Pour favoriser l'effacement, nous sommes disposés à apporter notre expertise technique et notre connaissance de l'offre et de la demande car nous sommes actionnaires de référence à la bourse de l'électricité. Nos missions doivent être clairement fixées par l'État ou le régulateur, pour ne pas être juge et partie car nous sommes un monopole naturel.

Nous nous engageons à rémunérer de la même manière un effacement et une production supplémentaire. Je me réjouis que les industriels se disent prêts à réduire leur consommation ; j'espère seulement qu'ils rempliront leurs promesses. Il y a deux ans, nous avons lancé un appel d'offre auprès de nos gros clients industriels, en leur demandant combien d'énergie ils se proposaient d'effacer, étant entendu qu'ils en fixeraient eux-mêmes le prix. Or les propositions d'effacement n'atteignirent qu'un montant dérisoire, inférieur à 100 mégawatts-heure !

M. Jean-Pierre Vial. - Faute d'intégrateur, aucun industriel ne peut répondre à un tel appel d'offre !
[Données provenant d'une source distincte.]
Lemma carry_claims_spec old s l :
  owners s = ∅ → NoDup l.*1 →
  let s' := foldl (carry_claim old) s l in
  same_net s s' ∧
  (∀ k, ips s' !! k = Some true ↔
        ips s !! k = Some true ∨ ∃ o, (k, o) ∈ l ∧ survives old s k o) ∧
  (∀ k o, owners s' !! k = Some o ↔ (k, o) ∈ l ∧ survives old s k o).
Proof.
  intros He. induction l as [|[k0 o0] l IH] using rev_ind; intros Hnd; simpl.
  - rewrite He. split_and!; [done | set_solver | set_solver].
  - rewrite foldl_snoc. rewrite fmap_app in Hnd. apply NoDup_app in Hnd as (Hnd & Hni & _).
    simpl in Hni. destruct (IH Hnd) as (H1 & H2 & H3). set (s1 := foldl _ s l) in *. clearbody s1.
    assert (∀ o, (k0, o) ∉ l) as Hni'.
    { intros o Ho. apply (Hni k0); [|set_solver]. apply list_elem_of_fmap. by exists (k0, o). }
    unfold carry_claim. destruct (_ || _) eqn:Hg.
    + assert (¬ survives old s k0 o0) as Hns.
      { intros (Ho & Hu & _). rewrite Hu in Hg. case_bool_decide; done. }
      split_and!; [done | |].
      * intros k. rewrite H2. setoid_rewrite elem_of_app. setoid_rewrite list_elem_of_singleton.
        naive_solver.
      * intros k o. rewrite H3, elem_of_app, list_elem_of_singleton. naive_solver.
    + bool_hyps. destruct (markIPUsed s1 k0) as [s2|e] eqn:Hm.
      * apply markIPUsed_eq in Hm as (Hn & Hd & ->).
        assert (markable s k0) as Hmk.
        { rewrite <- (same_markable _ _ _ H1). split; [done | by apply elem_of_dom]. }
        assert (survives old s k0 o0) as Hsv by done. split_and!.
        -- etrans; [exact H1|]. destruct (same_insert_ips _ _ true Hd). by constructor.
        -- intros k. simpl. setoid_rewrite elem_of_app. setoid_rewrite list_elem_of_singleton.
           destruct (decide (k = k0)) as [->|].
           ++ rewrite lookup_insert_eq. naive_solver.
           ++ rewrite lookup_insert_ne by done. rewrite H2. naive_solver.
        -- intros k o. simpl. rewrite elem_of_app, list_elem_of_singleton.
           destruct (decide (k = k0)) as [->|].
           ++ rewrite lookup_insert_eq. naive_solver.
           ++ rewrite lookup_insert_ne by done. rewrite H3. naive_solver.
      * assert (¬ survives old s k0 o0) as Hns.
        { intros (_ & _ & Hmk). rewrite <- (same_markable _ _ _ H1) in Hmk. destruct Hmk as [Hn Hd].
          apply elem_of_dom in Hd.
          assert (markIPUsed s1 k0 = Ok (set_ips s1 (<[k0 := true]> (ips s1)))) as Hok
            by by apply markIPUsed_eq. congruence. }
        split_and!; [done | |].
        -- intros k. rewrite H2. setoid_rewrite elem_of_app. setoid_rewrite list_elem_of_singleton.
           naive_solver.
        -- intros k o. rewrite H3, elem_of_app, list_elem_of_singleton. naive_solver.
Qed.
M. Dominique Maillard, président de RTE. - Les grands industriels sont bien capables de décider seuls de leurs achats d'énergie. Mais nous n'avons aucune réticence à les aider si nécessaire, s'il manque un maillon - même si cela irrite parfois notre actionnaire...

M. Daunis, les lois successives ont bien délimité le domaine régalien et réglementaire, le domaine du régulateur qui élabore une jurisprudence et celui des acteurs, dont nous sommes, chargés de faire des propositions techniques et non de définir les règles. Ce n'est pas véritablement compliqué mais si la loi permet encore de clarifier, tant mieux.

M. Daniel Raoul a évoqué les frais de raccordement des producteurs d'énergies renouvelables. Il faut distinguer entre les dépenses occasionnées par l'établissement d'une ligne entre l'installation et le poste, qui sont à la charge de l'investisseur, et les frais de renforcement des capacités d'accueil du réseau. Pour atteindre l'objectif de 18 gigawatts d'électricité issue d'éoliennes terrestres d'ici 2020, il faudra dépenser 1 milliard d'euros en frais de raccordement, et 3 à 5 milliards d'euros pour produire 6 gigawatts d'électricité issue de l'éolien off shore - car il faut alors créer le réseau de toutes pièces.

L'ARENH n'aura pas de conséquence directe pour nous, si l'on fait abstraction de la répercussion du coût de couverture des pertes.

M. Ladislas Poniatowski, rapporteur. - Les frais de raccordement vous incombent-ils principalement, plutôt qu'au gestionnaire du réseau de distribution ?

M. Dominique Maillard, président de RTE. - Si les énergies nouvelles se développent beaucoup, oui, l'essentiel des coûts de renforcement se retrouveront à la charge du réseau de transport.